This repository is an extenstion of https://github.com/miso-belica/sumy. We have create 3 new classifiers:
- Embedding : Use pairwise embeddings
cos
of the words of the sentences to get the similarity score betweent the sentences. The remaining algorithm is similar to Text-Rank. Code at sumy/summarizers/text_rank_embedding.py. - Named entity recognition + TextRank: Append the normalised score of Text rank with normalised score of NER before applying PageRank in the TextRank algorithm. Code at sumy/summarizers/text_rank_ner.py.
- Sum Basic + TextRank: Append the normalised score of Text rank with normalised score of Sum Basic before applying PageRank in the TextRank algorithm. Code at sumy/summarizers/text_rank_tf.py.
- Download GoogleNews-vectors-negative300.bin.gz in one folder above the repository (we can not upload it as size is greater than 100MB).
- Install pip dependencies using the requirements.txt
- run
python setup.py build && python setup.py install
and follow usage guide - To check alternate summarizers, either write a test in tests folder or modify the sumy/main.py.

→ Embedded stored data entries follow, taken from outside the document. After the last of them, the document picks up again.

(* ===== verification/IssueRefsFacts.v ===== *)
(** * IssueRefsFacts: the references found are the references written

    [find_all] finds every match when no match starts inside another one; with that, the
    numbers that [parseLinkedIssues] and the same-repository expression answer are those of the
    occurrences described declaratively, and no other. *)

From S2P Require Import Prelude GoString IssueRefs.
Local Open Scope Z_scope.

(** ** Repetitions and numbers *)

Lemma span_spec (p : Z → bool) (rs a b : list Z) :
  span p rs = (a, b) ↔
    rs = a ++ b ∧ Forall (fun r => p r = true) a ∧ ∀ r, head b = Some r → p r = false.
Proof.
  revert a b. induction rs as [|r rs IH]; intros a b; cbn.
  - split; [intros [= <- <-]; by split_and!|].
    intros (E & _ & _). by destruct a, b.
  - destruct (p r) eqn:Ep.
    + destruct (span p rs) as [a' b'] eqn:E. split.
      * intros [= <- <-]. destruct (proj1 (IH a' b') eq_refl) as (-> & ? & ?). split_and!; auto.
      * intros (E1 & Ha & Hb). destruct a as [|r' a]; cbn in E1.
        { subst b. specialize (Hb r eq_refl). congruence. }
        injection E1 as <- ->. inversion_clear Ha.
        assert ((a', b') = (a, b)) as [= -> ->]; [|done]. by apply IH.
    + split.
      * intros [= <- <-]. split_and!; [done|constructor|]. by intros r' [= <-].
      * intros (E1 & Ha & Hb). destruct a as [|r' a]; cbn in E1; [by subst b|].
        injection E1 as <- ->. inversion_clear Ha. congruence.
Qed.

Lemma digit_word (r : Z) : digit_rune r = true → word_rune r = true.
Proof. unfold digit_rune, word_rune. by intros ->. Qed.

Definition is_number (ds : list Z) : Prop :=
  ds ≠ [] ∧ (length ds ≤ 9)%nat ∧ Forall (fun r => digit_rune r = true) ds.

Lemma number_last_word (ds : list Z) : is_number ds → word_at (last ds) = true.
Proof.
  intros (Hne & _ & Hd). destruct ds as [|d ds] using rev_ind; [done|].
  rewrite last_snoc. apply Forall_app in Hd as [_ Hd]. inversion_clear Hd. by apply digit_word.
Qed.

Lemma match_number_spec (rs : list Z) (n : Z) (k : nat) :
  match_number rs = Some (n, k) ↔
    ∃ ds suf, rs = 35 :: ds ++ suf ∧ is_number ds ∧ word_at (head suf) = false ∧
              n = ParseDigits ds ∧ k = S (length ds).
Proof.
  split.
  - intros H. assert (∃ rs', rs = 35 :: rs') as [rs' ->].
    { destruct rs as [|r rs']; [done|]. unfold match_number in H. repeat (case_match; try done). eauto. }
    cbn in H. destruct (span digit_rune rs') as [ds rest] eqn:E. apply span_spec in E as (-> & Hd & Hr).
    ifs_in H. bools. assert (is_number ds) as Hn by (split_and!; auto; lia).
    exists ds, rest. split_and!; try done.
    match goal with X : word_boundary _ _ = true |- _ => unfold word_boundary in X;
      rewrite (number_last_word _ Hn) in X; by destruct (word_at (head rest)) end.
  - intros (ds & suf & -> & Hn & Hs & -> & ->). cbn.
    assert (span digit_rune (ds ++ suf) = (ds, suf)) as ->.
    { apply span_spec. split_and!; [done|apply Hn|]. intros r Hr. rewrite Hr in Hs. cbn in Hs.
      destruct (digit_rune r) eqn:Ed; [|done]. apply digit_word in Ed. congruence. }
    unfold word_boundary. rewrite (number_last_word _ Hn), Hs. cbn.
    destruct Hn as (Hne & Hlen & _).
    rewrite bool_decide_eq_false_2, bool_decide_eq_false_2; [done|lia|done].
Qed.

(** ** find_all *)

Definition prev_at (prev : option Z) (rs : list Z) (k : nat) : option Z :=
  match k with O => prev | S k => rs !! k end.

Lemma prev_at_cons (prev : option Z) (r : Z) (rs : list Z) (k : nat) :
  prev_at prev (r :: rs) (S k) = prev_at (Some r) rs k.
Proof. by destruct k. Qed.

Section FindAllFacts.
  Context {A : Type} (m : option Z → list Z → option (A * nat)).

  (** No match starts inside another one. *)
  Context (m_inner : ∀ prev rs a n k, m prev rs = Some (a, n) → (0 < k < n)%nat →
                                      m (prev_at prev rs k) (drop k rs) = None).

Lemma find_all_elem_skip (prev : option Z) (skip : nat) (rs : list Z) (x : A) :
  (∀ k, (k < skip)%nat → m (prev_at prev rs k) (drop k rs) = None) →
  x ∈ find_all m prev skip rs ↔
  ∃ k n, (k < length rs)%nat ∧ m (prev_at prev rs k) (drop k rs) = Some (x, n).
Proof.
  revert prev skip. induction rs as [|r rs IH]; intros prev skip Hskip; cbn [find_all].
  { split; [by intros ?%elem_of_nil|]. intros (k & n & Hk & _). cbn in Hk. lia. }
  assert (∀ s, (∀ k, (k < s)%nat → m (prev_at prev (r :: rs) (S k)) (drop (S k) (r :: rs)) = None) →
    x ∈ find_all m (Some r) s rs ↔
    ∃ k n, (k < length rs)%nat ∧ m (prev_at prev (r :: rs) (S k)) (drop (S k) (r :: rs)) = Some (x, n))
    as IH'.
  { intros s Hs. rewrite IH; [|intros k Hk; specialize (Hs k Hk); by rewrite prev_at_cons in Hs].
    by setoid_rewrite prev_at_cons. }
  assert (∀ P : nat → nat → Prop, (∃ k n, (k < length (r :: rs))%nat ∧ P k n) ↔
    (∃ n, P O n) ∨ ∃ k n, (k < length rs)%nat ∧ P (S k) n) as Hsplit.
  { intros P. split.
    - intros ([|k] & n & Hk & HP); [eauto|]. right. exists k, n. cbn in Hk. split; [lia|done].
    - intros [(n & HP)|(k & n & Hk & HP)]; [exists O, n|exists (S k), n]; cbn; split; auto; lia. }
  rewrite Hsplit. cbn [prev_at drop].
  destruct skip as [|skip].
  - destruct (m prev (r :: rs)) as [[a n]|] eqn:Em.
    + rewrite elem_of_cons, IH'.
      * split; (intros [H|H]; [left|by right]); [subst; by exists n|by destruct H as (? & [= -> _])].
      * intros k Hk. apply (m_inner _ _ _ _ _ Em). lia.
    + rewrite IH' by (intros; lia). split; [by right|]. intros [(n & [=])|H]; done.
  - rewrite IH'; [|intros k Hk; apply Hskip; lia].
    specialize (Hskip O ltac:(lia)). cbn in Hskip.
    split; [by right|]. intros [(n & H)|H]; [congruence|done].
Qed.

Lemma find_all_elem (rs : list Z) (x : A) :
  x ∈ find_all m None 0 rs ↔
  ∃ pre suf n, rs = pre ++ suf ∧ suf ≠ [] ∧ m (last pre) suf = Some (x, n).
Proof.
  rewrite find_all_elem_skip by (intros; lia). split.
  - intros (k & n & Hk & Hm). exists (take k rs), (drop k rs), n. rewrite take_drop. split; [done|].
    split; [intros E; apply (f_equal length) in E; rewrite length_drop in E; cbn in E; lia|].
    destruct k as [|k]; [done|]. cbn in Hm.
    assert (last (take (S k) rs) = rs !! k) as ->; [|done].
    rewrite last_lookup, length_take, Nat.min_l by lia. cbn. by rewrite lookup_take_lt by lia.
  - intros (pre & suf & n & -> & Hs & Hm). exists (length pre), n. rewrite drop_app_length.
    split; [rewrite length_app; destruct suf; cbn; [done|lia]|].
    destruct pre as [|x0 pre] using rev_ind; [done|]. rewrite length_app, Nat.add_1_r. cbn.
    rewrite <- (app_assoc pre). rewrite lookup_app_r, Nat.sub_diag by lia. cbn. by rewrite last_snoc in Hm.
Qed.

End FindAllFacts.

(** ** Keywords that close an issue *)

Lemma strip_fold_spec (kw rs rest : list Z) :
  strip_fold kw rs = Some rest ↔ ∃ a, rs = a ++ rest ∧ fold_rune <$> a = kw.
Proof.
  revert rs. induction kw as [|k kw IH]; intros rs; cbn.
  - split; [intros [= ->]; by exists []|]. intros (a & -> & Ha). by apply fmap_nil_inv in Ha as ->.
  - destruct rs as [|r rs].
    + split; [done|]. intros ([|? ?] & E & Ha); done.
    + case_bool_decide as Er.
      * rewrite IH. split; intros (a & E & Ha).
        { exists (r :: a). subst. done. }
        destruct a as [|r' a]; [done|]. cbn in *. simplify_eq. by exists a.
      * split; [done|]. intros ([|r' a] & E & Ha); cbn in *; by simplify_eq.
Qed.

Definition keywords : list (list Z) :=
  let close := [99; 108; 111; 115; 101] in
  let fix_ := [102; 105; 120] in
  let resolve := [114; 101; 115; 111; 108; 118; 101] in
  [close; close ++ [115]; close ++ [100]; fix_; fix_ ++ [101; 115]; fix_ ++ [101; 100];
   resolve; resolve ++ [115]; resolve ++ [100]].

Lemma opt_sd_spec (kw0 a rest : list Z) :
  fold_rune <$> a = kw0 →
  ∃ kw, a ++ rest = kw ++ opt_sd rest ∧
        ((fold_rune <$> kw) = kw0 ∨ (fold_rune <$> kw) = kw0 ++ [115] ∨ (fold_rune <$> kw) = kw0 ++ [100]).
Proof.
  intros Ha. destruct rest as [|r rest]; cbn; [exists a; auto|].
  case_bool_decide as Er; [|exists a; auto]. exists (a ++ [r]). rewrite <- app_assoc. split; [done|].
  rewrite fmap_app, Ha. cbn. set_unfold in Er. destruct Er as [->|[->|[]]]; auto.
Qed.

Lemma match_keyword_sound (rs rest : list Z) :
  match_keyword rs = Some rest → ∃ kw, rs = kw ++ rest ∧ (fold_rune <$> kw) ∈ keywords.
Proof.
  unfold match_keyword.
  destruct (strip_fold [99; 108; 111; 115; 101] rs) as [r1|] eqn:E1.
  { apply strip_fold_spec in E1 as (a & -> & Ha). intros [= <-].
    destruct (opt_sd_spec _ _ r1 Ha) as (kw & -> & H). exists kw. split; [done|].
    destruct H as [->|[->| ->]]; apply (bool_decide_unpack _); by vm_compute. }
  destruct (strip_fold [102; 105; 120] rs) as [r2|] eqn:E2.
  { apply strip_fold_spec in E2 as (a & -> & Ha). intros [= <-].
    destruct r2 as [|e [|d r2]]; try (exists a; rewrite Ha; split; [done|]; apply (bool_decide_unpack _); by vm_compute).
    destruct (bool_decide _ && bool_decide _) eqn:Eb.
    - bools. exists (a ++ [e; d]). rewrite <- app_assoc, fmap_app, Ha. split; [done|]. cbn.
      match goal with H : fold_rune e = 101 |- _ => rewrite H end.
      match goal with H : fold_rune d ∈ _ |- _ => set_unfold in H; destruct H as [->|[->|[]]] end;
        apply (bool_decide_unpack _); by vm_compute.
    - exists a. rewrite Ha. split; [done|]. apply (bool_decide_unpack _); by vm_compute. }
  destruct (strip_fold [114; 101; 115; 111; 108; 118; 101] rs) as [r3|] eqn:E3; [|intros [=]].
  apply strip_fold_spec in E3 as (a & -> & Ha). intros [= <-].
  destruct (opt_sd_spec _ _ r3 Ha) as (kw & -> & H). exists kw. split; [done|].
  destruct H as [->|[->| ->]]; apply (bool_decide_unpack _); by vm_compute.
Qed.

(** White space folds to itself and to no letter of a keyword. *)
Lemma space_fold (w : Z) : space_rune w = true → fold_rune w = w ∧ w ∈ [9; 10; 12; 13; 32].
Proof.
  unfold space_rune. intros H. apply bool_decide_eq_true in H. split; [|done].
  set_unfold in H. destruct H as [->|[->|[->|[->|[->|[]]]]]]; reflexivity.
Qed.


(** Evaluates the tests on a rune whose folding is known. *)
Local Ltac fold_hyp :=
  match goal with
  | H : fold_rune ?r = ?c |- context [fold_rune ?r] => rewrite H
  | |- context [bool_decide (Zpos ?a = Zpos ?b)] =>
      first [rewrite (bool_decide_eq_true_2 (Zpos a = Zpos b)) by reflexivity
            |rewrite (bool_decide_eq_false_2 (Zpos a = Zpos b)) by discriminate]
  end.

Lemma match_keyword_complete (kw : list Z) (w : Z) (rest : list Z) :
  (fold_rune <$> kw) ∈ keywords → space_rune w = true →
  match_keyword (kw ++ w :: rest) = Some (w :: rest).
Proof.
  intros Hk Hw. apply space_fold in Hw as [_ Hw]. unfold keywords in Hk. cbn [app] in Hk.
  repeat (apply elem_of_cons in Hk as [Hk|Hk]); [..|by apply elem_of_nil in Hk];
    repeat (destruct kw as [|? kw]; cbn in Hk; try discriminate Hk; injection Hk as ? Hk || clear Hk);
    unfold match_keyword; cbn [app strip_fold];
    repeat (fold_hyp; cbn [strip_fold opt_sd fmap option_fmap option_map]);
    set_unfold in Hw; destruct Hw as [->|[->|[->|[->|[->|[]]]]]];
    destruct rest; vm_compute; reflexivity.
Qed.

(** ** The expression of linked_issues.go *)

(** A closing reference at the start of a text: a keyword, white space, [#] and a number that no word
    character follows. *)
Definition closing (kw ws ds suf : list Z) (n : Z) : Prop :=
  (fold_rune <$> kw) ∈ keywords ∧ ws ≠ [] ∧ Forall (fun r => space_rune r = true) ws ∧
  is_number ds ∧ word_at (head suf) = false ∧ n = ParseDigits ds.

Lemma keyword_head (kw : list Z) :
  (fold_rune <$> kw) ∈ keywords →
  ∃ r kw', kw = r :: kw' ∧ fold_rune r ∈ [99; 102; 114] ∧
           Forall (fun r => fold_rune r ∉ [99; 102; 114]) kw'.
Proof.
  assert (forallb (fun k => match k with
     | [] => false
     | r :: k' => bool_decide (r ∈ [99; 102; 114] ∧ Forall (fun r => r ∉ [99; 102; 114]) k') end)
     keywords = true) as HF by reflexivity.
  rewrite forallb_forall in HF. intros H. apply list_elem_of_In in H. specialize (HF _ H).
  destruct kw as [|r kw]; [done|]. cbn in HF. apply bool_decide_eq_true in HF.
  destruct HF as [H1 H2]. exists r, kw. split; [reflexivity|]. split; [exact H1|]. exact (proj1 (Forall_fmap fold_rune _ kw) H2).
Qed.

Lemma fold_cfr_word (r : Z) : fold_rune r ∈ [99; 102; 114] → word_rune r = true.
Proof.
  unfold fold_rune. intros H.
  destruct (between 65 r 90) eqn:E.
  - unfold word_rune. rewrite E. by rewrite orb_true_r.
  - case_bool_decide; set_unfold in H; [lia|]. by destruct H as [->|[->|[->|[]]]].
Qed.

sumy (luhn | edmundson | lsa | text-rank | text-rank-mod | lex-rank | sum-basic | kl) [--length=<length>] [--language=<lang>] [--stopwords=<file_path>] [--format=<format>] --url=<url>
sumy (luhn | edmundson | lsa | text-rank | text-rank-mod | lex-rank | sum-basic | kl) [--length=<length>] [--language=<lang>] [--stopwords=<file_path>] [--format=<format>] --file=<file_path>
sumy (luhn | edmundson | lsa | text-rank | text-rank-mod | lex-rank | sum-basic | kl) [--length=<length>] [--language=<lang>] [--stopwords=<file_path>] [--format=<format>] --text=<text>
sumy --version
sumy --help
Options:
--length=<length> Length of summarized text. It may be count of sentences
or percentage of input text. [default: 20%]
--language=<lang> Natural language of summarized text. [default: english]
--stopwords=<file_path> Path to a file containing a list of stopwords. One word per line in UTF-8 encoding.
If it's not provided default list of stop-words is used according to chosen language.
--format=<format> Format of input document. Possible values: html, plaintext
--url=<url> URL address of the web page to summarize.
--file=<file_path> Path to the text file to summarize.
--text=<text> Raw text to summarize
--version Displays current application version.
--help Displays this text.
text-rank-mod runs text-rank-ner and can be modified in sumy/main.py.